**ASSIGNMENT**
Sift the material for lines containing "removeItem", and return them.

**PROVIDED ENTRIES**
┌────────
Lemma clear_semantics_witness :
  fst (CookieBase.content plain 0
         (CookieBase.run_ops (CookieBase.sets [(u "k", PInt 1)])
            (CookieBase.run_op CookieBase.Clear
               (CookieBase.mkSession stored true false)))) =
    match CookieBase.save_content plain 0 (CookieBase.written [(u "k", PInt 1)]) with
    | Ok token => Ok (Some token)
    | Raise e => Raise e
    end.
Proof.
  refine (proj1 (proj2 (proj2 (clear_semantics plain 0
            (CookieBase.mkSession stored true false) [(u "k", PInt 1)] _ _)))).
  - discriminate.
  - intros token Hsave. vm_compute in Hsave. injection Hsave as <-.
    vm_compute. reflexivity.
Defined.

Lemma content_sets_accessed_witness :
  CookieBase.accessed
    (snd (CookieBase.content plain 0 (CookieBase.mkSession stored false false))) = true.
Proof.
  refine (proj1 (content_sets_accessed plain 0
                   (CookieBase.mkSession stored false false) _)).
  reflexivity.
Defined.

End Examples.
(** * Sirius Games: the ALMA chat page

    A shallow embedding of [src/app/alma/page.tsx]: the message store, the
    [handleSendMessage] handler with its [setTimeout] callback, and the
    response generator [generateAlmaResponse]; and of the components
    [ChatMessage] and [Card] of [src/components].

    - A JS [number] is an IEEE-754 binary64 value, modelled by [spec_float]
      with precision 53 and exponent bound 1024; [*] and [+] are the
      correctly rounded [SFmul] and [SFadd].
    - A JS string is modelled by [string], the byte sequence of its UTF-8
      encoding; the page only concatenates strings.
    - [Date.now()], [new Date()] and [Math.random()] are inputs of the
      handlers, one argument per read, in the order the source reads them.
      A time value is an integer number of milliseconds, far below [2^53],
      so [Date.now() + 1] is exact and is modelled in [Z].
    - React state is passed explicitly: a [Session] holds what [useState]
      holds ([messages], [isTyping]) together with the timers that
      [setTimeout] has registered and that have not fired yet, and whether
      the component is still mounted. The timers belong to the browser and
      outlive the component; the state setters belong to React, which
      drops an update addressed to a component that is no longer
      mounted. *)

From Stdlib Require Import ZArith Lia Bool List String Ascii DecimalString.
From Stdlib Require Import Floats.SpecFloat.
From Stdlib Require DecimalZ DecimalPos.
Import ListNotations.
Open Scope string_scope.
Open Scope list_scope.
Open Scope Z_scope.

(* ================================================================= *)
(** ** Numbers *)

Definition prec : Z := 53.
Definition emax : Z := 1024.

Definition number : Type := spec_float.

(** A numeric literal with an integer value, such as [1000] or [2000]. *)
Definition num (z : Z) : number := binary_normalize prec emax z 0 false.

(** [Math.floor]: the largest integral number not above [x]; zeros,
    infinities and NaN are returned as they are. *)
Definition Math_floor (x : number) : number :=
  match x with
  | S754_finite s m e =>
      if 0 <=? e then x
      else binary_normalize prec emax (cond_Zopp s (Zpos m) / 2 ^ (- e)) 0 s
  | _ => x
  end.
(** [RequestInit], the fields the callers set. *)
Record RequestInit : Type := {
  init_method : option string;
  init_headers : option (gmap string string);
  init_body : option RequestBody
}.

(** One call of [fetch(url, init)]. *)
Record Request : Type := {
  url : string;
  method : option string;
  headers : gmap string string;
  body : option RequestBody
}.

(** What the module reads from a [Response]: the status line, the
    [content-type] header, and what [json()] and [blob()] would settle to. *)
Record Response : Type := {
  resp_status : Z;
  resp_statusText : string;
  content_type : option string;
  json : Outcome JsValue;
  blob : Outcome Blob
}.

(** [response.ok] *)
Definition ok (response : Response) : bool :=
  (200 <=? resp_status response) && (resp_status response <=? 299).

Record World : Type := {
  localStorage : gmap string string;
  clock : Z;                                  (* [new Date()], in milliseconds *)
  timers : list (Z * string);                 (* [setTimeout(() => location.href = target, delay)] *)
  console : list (string * ErrorValue);       (* [console.warn(text, error)] *)
  requests : list Request;                    (* calls of [fetch], oldest first *)
  downloads : list (string * Blob)            (* files offered through a temporary anchor *)
}.

Definition with_localStorage (f : gmap string string -> gmap string string) (w : World) : World :=
  {| localStorage := f (localStorage w); clock := clock w; timers := timers w;
     console := console w; requests := requests w; downloads := downloads w |}.

(** Computations that read and change the world and may throw. *)
Definition M (A : Type) : Type := World -> Outcome A * World.

Definition ret {A} (a : A) : M A := fun w => (Returned a, w).
Definition throw {A} (e : ErrorValue) : M A := fun w => (Thrown e, w).
Definition bind {A B} (m : M A) (k : A -> M B) : M B :=
  fun w => match m w with
           | (Returned a, w') => k a w'
           | (Thrown e, w') => (Thrown e, w')
           end.
(** [try { m } catch (error) { handler error }] *)
Definition try_catch {A} (m : M A) (handler : ErrorValue -> M A) : M A :=
  fun w => match m w with
           | (Returned a, w') => (Returned a, w')
           | (Thrown e, w') => handler e w'
           end.
Definition lift {A} (o : Outcome A) : M A := fun w => (o, w).

Notation "'do' x <- c ; k" := (bind c (fun x => k))
  (at level 10, x name, c at level 100, k at level 200).
Notation "'run' c ; k" := (bind c (fun _ => k))
  (at level 10, c at level 100, k at level 200).

Definition getItem (k : string) : M (option string) :=
  fun w => (Returned (localStorage w !! k), w).
(** [localStorage.setItem(k, v)] stores the string conversion of [v]. *)
Definition setItem (k : string) (v : JsValue) : M unit :=
  do s <- lift (ToString v);
  fun w => (Returned tt, with_localStorage (insert k s) w).
Definition removeItem (k : string) : M unit :=
  fun w => (Returned tt, with_localStorage (delete k) w).
Definition now : M Z := fun w => (Returned (clock w), w).

(** [setTimeout(() => { window.location.href = target }, delay)]: the
    callback is queued and the caller goes on. *)
Definition setTimeout_redirect (target : string) (delay : Z) : M unit :=
  fun w => (Returned tt,
            {| localStorage := localStorage w; clock := clock w;
               timers := timers w ++ [(delay, target)];
               console := console w; requests := requests w; downloads := downloads w |}).

Definition console_warn (text : string) (e : ErrorValue) : M unit :=
  fun w => (Returned tt,
            {| localStorage := localStorage w; clock := clock w; timers := timers w;
               console := console w ++ [(text, e)];
               requests := requests w; downloads := downloads w |}).

(** The anchor dance of [apiDownload]: object URL, click, revoke. *)
Definition save_as (filename : string) (b : Blob) : M unit :=
  fun w => (Returned tt,
            {| localStorage := localStorage w; clock := clock w; timers := timers w;
               console := console w; requests := requests w;
               downloads := downloads w ++ [(filename, b)] |}).

(** ** Token management *)

Definition API_BASE_URL : string := "https://api.voizmatic.com".
Definition TOKEN_KEY : string := "voizmatic_access_token".
Definition TOKEN_EXPIRY_KEY : string := "voizmatic_token_expiry".

(** A stored string is falsy when absent or empty ([!token]). *)
Definition present (o : option string) : bool :=
  match o with Some s => nonempty s | None => false end.

Module tokenManager.

Definition getToken : M (option string) := getItem TOKEN_KEY.

Definition setToken (token expiresAt : JsValue) : M unit :=
  run setItem TOKEN_KEY token;
  setItem TOKEN_EXPIRY_KEY expiresAt.

Definition clearToken : M unit :=
  run removeItem TOKEN_KEY;
  removeItem TOKEN_EXPIRY_KEY.

(** [Date_parse] is the time value [new Date(expiry)] holds, [None] for an
    invalid date, which compares false against everything. *)
Definition isTokenValid (Date_parse : string -> option Z) : M bool :=
  do token <- getItem TOKEN_KEY;
  do expiry <- getItem TOKEN_EXPIRY_KEY;
  if negb (present token) || negb (present expiry) then ret false
  else
    let expiryDate := Date_parse (default "" expiry) in
    do t <- now;
    ret (match expiryDate with Some ms => t <? ms | None => false end).

End tokenManager.

(** ** API call handler *)

Definition newline : string := String (ascii_of_nat 10) EmptyString.

(** The [switch (status)] of [parseApiError] ("Status-specific error
    messages"), applied to the message and the validation errors found so
    far. *)
Definition status_specific (status : Z) (message : string)
    (validationErrors : option (list JsValue)) : string :=
  match status with
  | 400 => if nonempty message then message else "Bad request. Please check your input."
  | 401 => "Session expired or invalid. Please login again."
  | 403 => "Access forbidden. You do not have permission to perform this action."
  | 404 => "Resource not found."
  | 422 =>
      match validationErrors with
      | Some _ => message
      | None => "Validation failed. Please check your input."
      end
  | 429 => "Too many requests. Please try again later."
  | 500 => "Internal server error. Please try again later."
  | 502 => "Bad gateway. The server is temporarily unavailable."
  | 503 => "Service unavailable. Please try again later."
  | 504 => "Gateway timeout. The request took too long."
  | _ => message
  end.

(** Helper function to parse API errors.  [errorData] is [JUndefined] when
    the caller passes none. *)
Definition parseApiError (response : Response) (errorData : JsValue) : Outcome ApiError :=
  let status := resp_status response in
  let statusText := resp_statusText response in
  let message0 := "Request failed with status " ++ string_of_Z status in
  let! parsed :=
    if truthy errorData then
      let! detail := js_get errorData "detail" in
      match detail with
      | JArr entries =>
          let! parts := Array_map render_entry entries in
          Returned (String.concat "; " parts, Some entries)
      | JStr s => Returned (s, None)
      | _ =>
          let! m := js_get errorData "message" in
          match m with
          | JStr s => Returned (s, None)
          | _ => Returned (message0, None)
          end
      end
    else Returned (message0, None) in
  Returned {| message := status_specific status (fst parsed) (snd parsed);
              status := Some status;
              statusText := Some statusText;
              validationErrors := snd parsed;
              originalError := None |}.

(** [contentType && contentType.includes('application/json')] *)
Definition declares_json (response : Response) : bool :=
  match content_type response with
  | Some ct => nonempty ct && includes "application/json" ct
  | None => false
  end.

Section Client.

(** The remote service: what [fetch] settles to for each request. *)
Variable fetch : Request -> Outcome Response.

Definition do_fetch (request : Request) : M Response :=
  fun w => (fetch request,
            {| localStorage := localStorage w; clock := clock w; timers := timers w;
               console := console w; requests := requests w ++ [request];
               downloads := downloads w |}).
└────────
**TASK RESULT**
Definition removeItem (k : string) : M unit :=
  run removeItem TOKEN_KEY;
  removeItem TOKEN_EXPIRY_KEY.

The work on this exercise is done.